### AIM OF THE TASK:
Below are the records. Retype exactly the lines between the lines holding "Record world := World" and "Inductive env_event := Subscribe", inclusive.

Stored data:
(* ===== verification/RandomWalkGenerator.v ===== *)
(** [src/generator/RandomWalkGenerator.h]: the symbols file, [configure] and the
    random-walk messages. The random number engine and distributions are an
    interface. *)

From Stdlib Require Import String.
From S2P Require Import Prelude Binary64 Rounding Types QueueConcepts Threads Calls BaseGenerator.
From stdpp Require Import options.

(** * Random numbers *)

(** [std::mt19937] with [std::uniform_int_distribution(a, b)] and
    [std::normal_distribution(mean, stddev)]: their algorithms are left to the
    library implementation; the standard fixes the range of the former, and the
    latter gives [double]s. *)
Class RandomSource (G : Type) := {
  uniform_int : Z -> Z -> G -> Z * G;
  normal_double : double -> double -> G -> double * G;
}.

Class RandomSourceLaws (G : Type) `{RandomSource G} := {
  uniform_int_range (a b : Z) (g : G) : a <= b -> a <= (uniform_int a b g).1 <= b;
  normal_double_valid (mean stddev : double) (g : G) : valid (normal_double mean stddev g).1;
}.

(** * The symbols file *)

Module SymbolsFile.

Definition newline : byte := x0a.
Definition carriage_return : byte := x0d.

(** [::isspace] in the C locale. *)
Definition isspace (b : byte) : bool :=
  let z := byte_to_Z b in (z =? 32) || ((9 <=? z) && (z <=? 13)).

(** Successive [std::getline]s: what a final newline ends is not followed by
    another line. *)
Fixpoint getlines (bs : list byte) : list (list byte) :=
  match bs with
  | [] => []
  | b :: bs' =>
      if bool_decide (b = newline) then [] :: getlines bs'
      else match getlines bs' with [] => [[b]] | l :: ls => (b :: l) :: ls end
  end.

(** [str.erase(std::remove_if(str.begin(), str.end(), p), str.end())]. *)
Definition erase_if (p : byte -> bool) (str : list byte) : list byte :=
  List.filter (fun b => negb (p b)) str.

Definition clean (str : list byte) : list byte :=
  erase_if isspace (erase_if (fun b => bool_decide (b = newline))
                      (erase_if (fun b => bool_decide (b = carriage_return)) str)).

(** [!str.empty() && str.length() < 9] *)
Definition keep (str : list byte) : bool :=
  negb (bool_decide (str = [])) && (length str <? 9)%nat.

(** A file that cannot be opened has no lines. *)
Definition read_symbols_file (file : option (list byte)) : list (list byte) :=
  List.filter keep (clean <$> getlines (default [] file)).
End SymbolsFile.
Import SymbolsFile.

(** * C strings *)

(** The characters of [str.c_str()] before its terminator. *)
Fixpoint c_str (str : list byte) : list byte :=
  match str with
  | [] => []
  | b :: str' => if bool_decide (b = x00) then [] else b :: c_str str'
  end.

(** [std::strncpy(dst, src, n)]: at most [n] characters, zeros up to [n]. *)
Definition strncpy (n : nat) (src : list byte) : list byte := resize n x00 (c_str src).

...

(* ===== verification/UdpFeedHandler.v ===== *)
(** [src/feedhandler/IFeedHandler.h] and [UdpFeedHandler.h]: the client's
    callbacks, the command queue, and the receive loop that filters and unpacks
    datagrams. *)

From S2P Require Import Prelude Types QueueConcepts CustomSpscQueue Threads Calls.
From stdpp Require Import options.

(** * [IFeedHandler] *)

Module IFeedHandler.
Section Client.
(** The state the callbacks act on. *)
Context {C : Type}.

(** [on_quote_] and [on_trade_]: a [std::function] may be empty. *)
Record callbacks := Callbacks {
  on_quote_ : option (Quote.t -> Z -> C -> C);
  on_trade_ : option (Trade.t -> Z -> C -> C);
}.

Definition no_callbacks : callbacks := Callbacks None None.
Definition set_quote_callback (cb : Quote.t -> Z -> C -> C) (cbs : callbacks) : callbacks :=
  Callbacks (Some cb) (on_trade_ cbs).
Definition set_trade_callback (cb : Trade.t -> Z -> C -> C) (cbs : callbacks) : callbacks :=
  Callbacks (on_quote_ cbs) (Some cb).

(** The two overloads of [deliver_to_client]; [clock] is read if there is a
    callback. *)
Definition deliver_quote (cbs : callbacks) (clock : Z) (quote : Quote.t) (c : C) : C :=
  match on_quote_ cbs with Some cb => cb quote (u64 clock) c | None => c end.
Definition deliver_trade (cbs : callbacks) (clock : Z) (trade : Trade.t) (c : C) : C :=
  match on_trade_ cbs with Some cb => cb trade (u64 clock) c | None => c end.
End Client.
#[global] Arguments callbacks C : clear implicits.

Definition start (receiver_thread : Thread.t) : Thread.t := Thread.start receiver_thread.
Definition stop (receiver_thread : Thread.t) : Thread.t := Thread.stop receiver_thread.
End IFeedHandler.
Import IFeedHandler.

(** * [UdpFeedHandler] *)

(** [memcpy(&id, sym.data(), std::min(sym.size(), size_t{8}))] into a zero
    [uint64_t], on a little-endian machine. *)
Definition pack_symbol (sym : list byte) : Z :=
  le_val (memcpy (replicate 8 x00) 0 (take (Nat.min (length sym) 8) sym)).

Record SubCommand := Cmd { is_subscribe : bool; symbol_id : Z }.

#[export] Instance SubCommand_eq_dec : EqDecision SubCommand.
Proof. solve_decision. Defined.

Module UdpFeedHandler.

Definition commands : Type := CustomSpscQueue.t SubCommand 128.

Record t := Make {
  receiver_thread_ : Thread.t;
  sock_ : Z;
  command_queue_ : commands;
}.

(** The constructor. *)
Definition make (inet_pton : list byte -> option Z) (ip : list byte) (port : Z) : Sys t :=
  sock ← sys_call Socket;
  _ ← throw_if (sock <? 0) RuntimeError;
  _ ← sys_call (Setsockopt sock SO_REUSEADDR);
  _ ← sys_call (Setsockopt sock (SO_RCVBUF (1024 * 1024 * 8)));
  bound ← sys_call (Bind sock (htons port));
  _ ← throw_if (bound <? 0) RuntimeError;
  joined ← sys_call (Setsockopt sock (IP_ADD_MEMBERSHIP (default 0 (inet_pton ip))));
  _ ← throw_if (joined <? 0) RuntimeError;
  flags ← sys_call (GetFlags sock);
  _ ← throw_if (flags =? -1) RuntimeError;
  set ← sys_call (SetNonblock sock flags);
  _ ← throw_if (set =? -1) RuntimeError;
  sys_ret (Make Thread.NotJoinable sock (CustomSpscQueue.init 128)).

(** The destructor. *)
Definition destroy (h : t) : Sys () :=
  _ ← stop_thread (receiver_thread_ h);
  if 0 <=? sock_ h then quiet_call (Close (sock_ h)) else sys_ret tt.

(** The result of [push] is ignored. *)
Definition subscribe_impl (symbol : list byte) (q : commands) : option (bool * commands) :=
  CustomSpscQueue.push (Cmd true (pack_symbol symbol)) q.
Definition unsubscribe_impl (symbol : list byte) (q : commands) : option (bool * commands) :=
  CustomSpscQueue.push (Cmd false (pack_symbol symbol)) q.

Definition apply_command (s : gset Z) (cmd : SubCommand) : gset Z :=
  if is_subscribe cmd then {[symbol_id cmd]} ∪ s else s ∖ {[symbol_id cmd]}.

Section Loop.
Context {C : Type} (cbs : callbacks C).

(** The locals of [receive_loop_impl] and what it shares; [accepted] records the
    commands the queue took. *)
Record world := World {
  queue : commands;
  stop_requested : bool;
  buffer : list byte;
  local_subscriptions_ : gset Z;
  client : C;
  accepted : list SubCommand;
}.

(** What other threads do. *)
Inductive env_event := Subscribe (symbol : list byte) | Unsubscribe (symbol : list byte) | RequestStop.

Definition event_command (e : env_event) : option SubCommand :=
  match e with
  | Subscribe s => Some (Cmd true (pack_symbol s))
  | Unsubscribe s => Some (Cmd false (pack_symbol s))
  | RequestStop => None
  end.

==

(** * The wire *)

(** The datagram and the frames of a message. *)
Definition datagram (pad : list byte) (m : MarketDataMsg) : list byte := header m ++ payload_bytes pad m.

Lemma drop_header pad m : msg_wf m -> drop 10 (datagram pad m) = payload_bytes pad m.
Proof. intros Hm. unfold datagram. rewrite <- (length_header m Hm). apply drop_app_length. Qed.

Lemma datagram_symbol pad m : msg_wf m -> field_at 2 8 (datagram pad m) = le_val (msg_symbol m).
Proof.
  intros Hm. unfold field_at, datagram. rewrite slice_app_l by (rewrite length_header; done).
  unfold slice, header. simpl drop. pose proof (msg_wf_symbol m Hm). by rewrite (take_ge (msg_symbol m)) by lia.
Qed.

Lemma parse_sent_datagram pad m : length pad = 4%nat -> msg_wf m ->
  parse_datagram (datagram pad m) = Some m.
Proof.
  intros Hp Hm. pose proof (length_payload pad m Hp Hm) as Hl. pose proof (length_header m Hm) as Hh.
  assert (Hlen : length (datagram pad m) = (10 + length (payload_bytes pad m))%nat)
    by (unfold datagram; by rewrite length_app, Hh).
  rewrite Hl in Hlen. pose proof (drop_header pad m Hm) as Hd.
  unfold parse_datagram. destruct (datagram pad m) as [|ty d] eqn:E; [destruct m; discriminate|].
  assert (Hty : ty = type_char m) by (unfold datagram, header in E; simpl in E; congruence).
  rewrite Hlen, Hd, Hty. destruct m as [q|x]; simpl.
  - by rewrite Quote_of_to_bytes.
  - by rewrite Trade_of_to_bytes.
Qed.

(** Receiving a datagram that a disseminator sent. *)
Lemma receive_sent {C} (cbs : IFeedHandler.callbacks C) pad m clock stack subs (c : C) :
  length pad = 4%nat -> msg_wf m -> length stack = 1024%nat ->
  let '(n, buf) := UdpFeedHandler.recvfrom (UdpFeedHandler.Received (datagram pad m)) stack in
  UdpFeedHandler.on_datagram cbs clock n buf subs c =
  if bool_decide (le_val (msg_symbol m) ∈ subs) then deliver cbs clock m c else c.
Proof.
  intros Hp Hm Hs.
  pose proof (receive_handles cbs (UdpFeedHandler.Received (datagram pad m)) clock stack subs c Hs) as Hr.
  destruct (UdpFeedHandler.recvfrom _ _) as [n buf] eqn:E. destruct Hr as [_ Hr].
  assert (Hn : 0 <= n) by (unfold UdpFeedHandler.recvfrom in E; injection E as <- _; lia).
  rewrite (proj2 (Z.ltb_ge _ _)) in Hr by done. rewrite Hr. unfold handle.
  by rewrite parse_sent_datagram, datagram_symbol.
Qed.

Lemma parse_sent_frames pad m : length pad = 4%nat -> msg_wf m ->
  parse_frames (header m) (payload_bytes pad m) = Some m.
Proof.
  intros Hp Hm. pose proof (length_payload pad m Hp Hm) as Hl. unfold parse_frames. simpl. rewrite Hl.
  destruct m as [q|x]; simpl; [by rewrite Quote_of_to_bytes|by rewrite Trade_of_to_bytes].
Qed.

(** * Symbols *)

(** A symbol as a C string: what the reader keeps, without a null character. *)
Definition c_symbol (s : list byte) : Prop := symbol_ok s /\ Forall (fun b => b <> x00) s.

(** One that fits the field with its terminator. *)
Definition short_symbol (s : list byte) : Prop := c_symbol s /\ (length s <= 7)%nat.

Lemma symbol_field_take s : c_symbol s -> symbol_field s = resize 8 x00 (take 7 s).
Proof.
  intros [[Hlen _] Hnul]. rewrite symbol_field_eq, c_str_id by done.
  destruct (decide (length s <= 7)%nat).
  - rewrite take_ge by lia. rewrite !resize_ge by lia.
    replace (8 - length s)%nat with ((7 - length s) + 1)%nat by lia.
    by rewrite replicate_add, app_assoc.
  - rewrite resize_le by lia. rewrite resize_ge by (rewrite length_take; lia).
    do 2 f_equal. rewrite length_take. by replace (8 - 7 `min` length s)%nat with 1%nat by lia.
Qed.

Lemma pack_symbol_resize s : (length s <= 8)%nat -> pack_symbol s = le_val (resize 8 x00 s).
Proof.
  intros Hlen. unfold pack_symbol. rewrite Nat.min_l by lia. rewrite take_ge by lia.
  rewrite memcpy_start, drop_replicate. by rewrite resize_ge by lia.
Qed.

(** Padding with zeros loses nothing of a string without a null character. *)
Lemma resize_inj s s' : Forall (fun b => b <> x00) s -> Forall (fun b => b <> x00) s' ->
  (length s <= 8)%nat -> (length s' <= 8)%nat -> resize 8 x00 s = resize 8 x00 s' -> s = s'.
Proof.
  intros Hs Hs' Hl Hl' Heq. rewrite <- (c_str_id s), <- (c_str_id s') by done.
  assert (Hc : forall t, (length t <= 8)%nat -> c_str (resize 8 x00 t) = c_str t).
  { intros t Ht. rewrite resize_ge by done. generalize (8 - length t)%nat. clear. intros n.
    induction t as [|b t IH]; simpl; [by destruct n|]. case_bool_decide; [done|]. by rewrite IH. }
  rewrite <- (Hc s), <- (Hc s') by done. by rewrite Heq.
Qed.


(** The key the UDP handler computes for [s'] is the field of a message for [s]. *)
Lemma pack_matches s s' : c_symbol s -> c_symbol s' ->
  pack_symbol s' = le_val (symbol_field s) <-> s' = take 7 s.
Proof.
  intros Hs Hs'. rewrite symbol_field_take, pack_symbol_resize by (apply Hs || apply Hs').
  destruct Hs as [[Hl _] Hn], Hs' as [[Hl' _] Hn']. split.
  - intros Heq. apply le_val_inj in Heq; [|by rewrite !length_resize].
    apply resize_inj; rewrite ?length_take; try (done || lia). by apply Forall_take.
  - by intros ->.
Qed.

### FINISHED TASK:
Record world := World {
  queue : commands;
  stop_requested : bool;
  buffer : list byte;
  local_subscriptions_ : gset Z;
  client : C;
  accepted : list SubCommand;
}.

(** What other threads do. *)
Inductive env_event := Subscribe (symbol : list byte) | Unsubscribe (symbol : list byte) | RequestStop.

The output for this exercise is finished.